# WHAT IS BEING ASKED
Each line of the records containing "with" is to be copied out and returned.

::: RECORDS SHOWN

Lemma InitializeIteration_go_spec_witness :
  length [reset_node infinity 0 0 zero_node;
          reset_node infinity 0 1 leftover_successors]
  = length [zero_node; leftover_successors]
  ∧ ∀ v d, [zero_node; leftover_successors] !! v = Some d →
      ∃ d', [reset_node infinity 0 0 zero_node;
             reset_node infinity 0 1 leftover_successors] !! v = Some d'
        ∧ num_predecessors d = 0
        ∧ num_predecessors d' = 0
        ∧ num_successors d' = 0
        ∧ num_short_paths_flag d' = false
        ∧ dep_prop_flag d' = false
        ∧ (getGID two_isolated v = 0 →
           current_length d' = 0 ∧ num_shortest_paths d' = 1
           ∧ propogation_flag d' = true)
        ∧ (getGID two_isolated v ≠ 0 →
           current_length d' = infinity ∧ num_shortest_paths d' = 0
           ∧ propogation_flag d' = false)
        ∧ dependency d' = dependency d
        ∧ betweeness_centrality d' = betweeness_centrality d
        ∧ trim d' = trim d ∧ to_add d' = to_add d
        ∧ trim2 d' = trim2 d ∧ to_add_float d' = to_add_float d.
Proof.
  apply (proj2 (InitializeIteration_go_spec two_isolated 0
                  [zero_node; leftover_successors])).
  reflexivity.
Defined.

(** C4 as stated fails on its last part: a record that enters the reset
    with [nsucc = 5] passes both assertions, because [nsucc] is zeroed
    before they are evaluated. *)
Lemma InitializeIteration_nsucc_zeroed_before_assert :
  num_successors leftover_successors = 5
  ∧ InitializeIteration_node infinity 0 1 leftover_successors
    = Ok (reset_node infinity 0 1 leftover_successors)
  ∧ InitializeIteration_go two_isolated 0 [zero_node; leftover_successors]
    = Ok [reset_node infinity 0 0 zero_node;
          reset_node infinity 0 1 leftover_successors].
Proof. repeat split. Qed.

(** The successor count of the source is never trimmed, the delta phase
    skips the edges that lead to it: on [kite] it is still 1 when the
    iteration for source 0 is over, and the reset for the next source
    completes all the same. *)
Lemma InitializeIteration_after_a_source :
  num_successors <$> kite_final !! 4%nat = Some 1
  ∧ ∃ st', InitializeIteration_go kite 1 kite_final = Ok st'.
Proof. split; [reflexivity|]. eexists. vm_compute. reflexivity. Qed.

(** ** DPTrim *)

Lemma DPTrim_node_trim2 d : trim2 (DPTrim_node d) = trim2 d.
Proof. unfold DPTrim_node. destruct (0 <? trim2 d); reflexivity. Qed.

Lemma DPTrim_go_eq st : DPTrim_go st = DPTrim_node <$> st.
Proof. apply do_all_alter_all. Qed.

(** C2 at the failing input: [DPTrim] subtracts the pending decrement
    from [nsucc] and then zeroes [trim], so [trim2] is still 1 after the
    apply superstep, and the apply superstep of the next round subtracts
    the same decrement once more. *)
Theorem DPTrim_leaves_trim2 :
  DPTrim_go [pending_trim2]
  = [set_trim 0 (set_num_successors 0 pending_trim2)]
  ∧ trim2 pending_trim2 = 1
  ∧ (∀ d', DPTrim_go [pending_trim2] !! 0%nat = Some d' →
           trim2 d' = 1 ∧ trim d' = 0 ∧ num_successors d' = 0)
  ∧ (∀ d', DPTrim_go (DPTrim_go [pending_trim2]) !! 0%nat = Some d' →
           trim2 d' = 1 ∧ num_successors d' = U32.max).
Proof.
  split; [reflexivity|]. split; [reflexivity|]. split.
  - intros d' H. vm_compute in H. inversion H. repeat split.
  - intros d' H. vm_compute in H. inversion H. repeat split.
Qed.

(** ** Arithmetic modulo 2^32 *)

Lemma U32_wrap_small x : x < U32.modulus → U32.wrap x = x.
Proof. apply N.mod_small. Qed.

Lemma U32_wrap_lt x : U32.wrap x < U32.modulus.
Proof. apply N.mod_lt. discriminate. Qed.

Lemma U32_wrap_add_l a b : U32.wrap (U32.wrap a + b) = U32.wrap (a + b).
Proof. unfold U32.wrap. apply N.Div0.add_mod_idemp_l. Qed.

Lemma U32_wrap_add_r a b : U32.wrap (a + U32.wrap b) = U32.wrap (a + b).
Proof. unfold U32.wrap. apply N.Div0.add_mod_idemp_r. Qed.

Lemma U32_add_lt a b : U32.add a b < U32.modulus.
Proof. apply U32_wrap_lt. Qed.

Lemma U32_add_wrap_add a s r :
  U32.wrap (U32.add a (U32.wrap s) + r) = U32.wrap (a + (s + r)).
Proof.
  unfold U32.add. rewrite U32_wrap_add_l.
  replace (a + U32.wrap s + r) with (U32.wrap s + (a + r)) by lia.
  rewrite U32_wrap_add_l. f_equal. lia.
Qed.

Lemma U32_add_1_add b n :
  U32.wrap (U32.add b 1 + N.of_nat n) = U32.wrap (b + N.of_nat (S n)).
Proof. unfold U32.add. rewrite U32_wrap_add_l. f_equal. lia. Qed.

(** ** Fields an operator leaves alone *)

Lemma set_get_eta d :
  {| current_length := current_length d;
     num_shortest_paths := num_shortest_paths d;
     num_successors := num_successors d;
     num_predecessors := num_predecessors d;
     dependency := dependency d;
     betweeness_centrality := betweeness_centrality d;
     propogation_flag := propogation_flag d; trim := trim d;
     to_add := to_add d; trim2 := trim2 d; to_add_float := to_add_float d;
     num_short_paths_flag := num_short_paths_flag d;
     dep_prop_flag := dep_prop_flag d |} = d.
Proof. destruct d; reflexivity. Qed.

Section Frames.
Context {A : Type} (proj : NodeData → A).

Lemma frame_insert (st : State) i d d' :
  st !! i = Some d → proj d' = proj d →
  proj <$> <[i := d']> st = proj <$> st.
Proof.
  intros Hi Hp. rewrite list_fmap_insert, Hp.
  apply list_insert_id. rewrite list_lookup_fmap, Hi. reflexivity.
Qed.

Lemma frame_alter (f : NodeData → NodeData) (st : State) i :
  (∀ d, proj (f d) = proj d) → proj <$> alter f i st = proj <$> st.
Proof.
  intros Hf. rewrite (list_fmap_alter proj f id).
  - apply list_alter_id. reflexivity.
  - apply Forall_forall. intros d _. apply Hf.
Qed.

Lemma frame_do_all {X : Type} (body : X → State → State) (l : list X) :
  (∀ x st, proj <$> body x st = proj <$> st) →
  ∀ st, proj <$> do_all body l st = proj <$> st.
Proof.
  intros Hb. induction l as [|x l IH]; intros st; [reflexivity|].
  rewrite do_all_cons, IH. apply Hb.
Qed.

Lemma frame_do_all_accum {X : Type} (body : X → State * N → State * N)
    (l : list X) :
  (∀ x w, proj <$> (body x w).1 = proj <$> w.1) →
  ∀ w, proj <$> (do_all body l w).1 = proj <$> w.1.
Proof.
  intros Hb. induction l as [|x l IH]; intros w; [reflexivity|].
  rewrite do_all_cons, IH. apply Hb.
Qed.

Lemma frame_for_each {X : Type} (body : X → State → res State) (l : list X) :
  (∀ x st st', body x st = Ok st' → proj <$> st' = proj <$> st) →
  ∀ st st', for_each body l st = Ok st' → proj <$> st' = proj <$> st.
Proof.
  intros Hb. induction l as [|x l IH]; intros st st' H.
  - inversion H. reflexivity.
  - rewrite for_each_cons in H. destruct (body x st) as [s1|] eqn:E;
      [|discriminate]. cbn [mbind res_bind] in H.
    rewrite (IH _ _ H). eapply Hb, E.
Qed.

Lemma frame_for_each_accum {X : Type}
    (body : X → State * N → res (State * N)) (l : list X) :
  (∀ x w w', body x w = Ok w' → proj <$> w'.1 = proj <$> w.1) →
  ∀ w w', for_each body l w = Ok w' → proj <$> w'.1 = proj <$> w.1.
Proof.
  intros Hb. induction l as [|x l IH]; intros w w' H.
  - inversion H. reflexivity.
  - rewrite for_each_cons in H. destruct (body x w) as [s1|] eqn:E;
      [|discriminate]. cbn [mbind res_bind] in H.
    rewrite (IH _ _ H). eapply Hb, E.
Qed.

Lemma frame_do_while round :
  (∀ st st' a, round st = Ok (st', a) → proj <$> st' = proj <$> st) →
  ∀ fuel i st st' n,
    do_while_accum fuel round i st = Some (Ok (st', n)) →
    proj <$> st' = proj <$> st.
Proof.
  intros Hr. induction fuel as [|fuel IH]; intros i st st' n H; [discriminate|].
  cbn [do_while_accum] in H.
  destruct (round st) as [[s1 a]|] eqn:E; [|discriminate].
  destruct (a =? 0).
  - inversion H; subst. eapply Hr, E.
  - rewrite (IH _ _ _ _ H). eapply Hr, E.
Qed.
End Frames.

Lemma frame_lookup {A : Type} (proj : NodeData → A) (st st' : State) v d :
  proj <$> st' = proj <$> st → st !! v = Some d →
  ∃ d', st' !! v = Some d' ∧ proj d' = proj d.
Proof.
  intros H Hv.
  assert (Hp : (proj <$> st') !! v = Some (proj d)).
  { rewrite H, list_lookup_fmap, Hv. reflexivity. }
  rewrite list_lookup_fmap in Hp. destruct (st' !! v) as [d'|]; [|discriminate].
  exists d'. split; [reflexivity|]. inversion Hp. reflexivity.
Qed.

Lemma frame_length {A : Type} (proj : NodeData → A) (st st' : State) :
  proj <$> st' = proj <$> st → length st' = length st.
Proof. intros H. rewrite <- (length_fmap proj st'), H. apply length_fmap. Qed.

(** ** NumShortestPaths: the propagate operator of the sigma phase *)

(** While the edges of [src] are walked only the [trim] and [to_add]
    fields of its own record move, so what the loop reads ([dist],
    [sigma] and the token of each destination) is what it would read in
    the state it started from. *)
Lemma feeds_insert_own (st : State) src ds a b dst :
  st !! src = Some ds →
  feeds (<[src := set_to_add a (set_trim b ds)]> st) (set_to_add a (set_trim b ds)) dst
  = feeds st ds dst.
Proof.
  intros Hs. unfold feeds. destruct (decide (src = dst)) as [->|Hne].
  - rewrite list_lookup_insert_eq by (eapply lookup_lt_Some, Hs).
    rewrite Hs. reflexivity.
  - rewrite list_lookup_insert_ne by exact Hne. reflexivity.
Qed.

::::::

# SOLUTION TO THIS TASK
    with [nsucc = 5] passes both assertions, because [nsucc] is zeroed
  replace (a + U32.wrap s + r) with (U32.wrap s + (a + r)) by lia.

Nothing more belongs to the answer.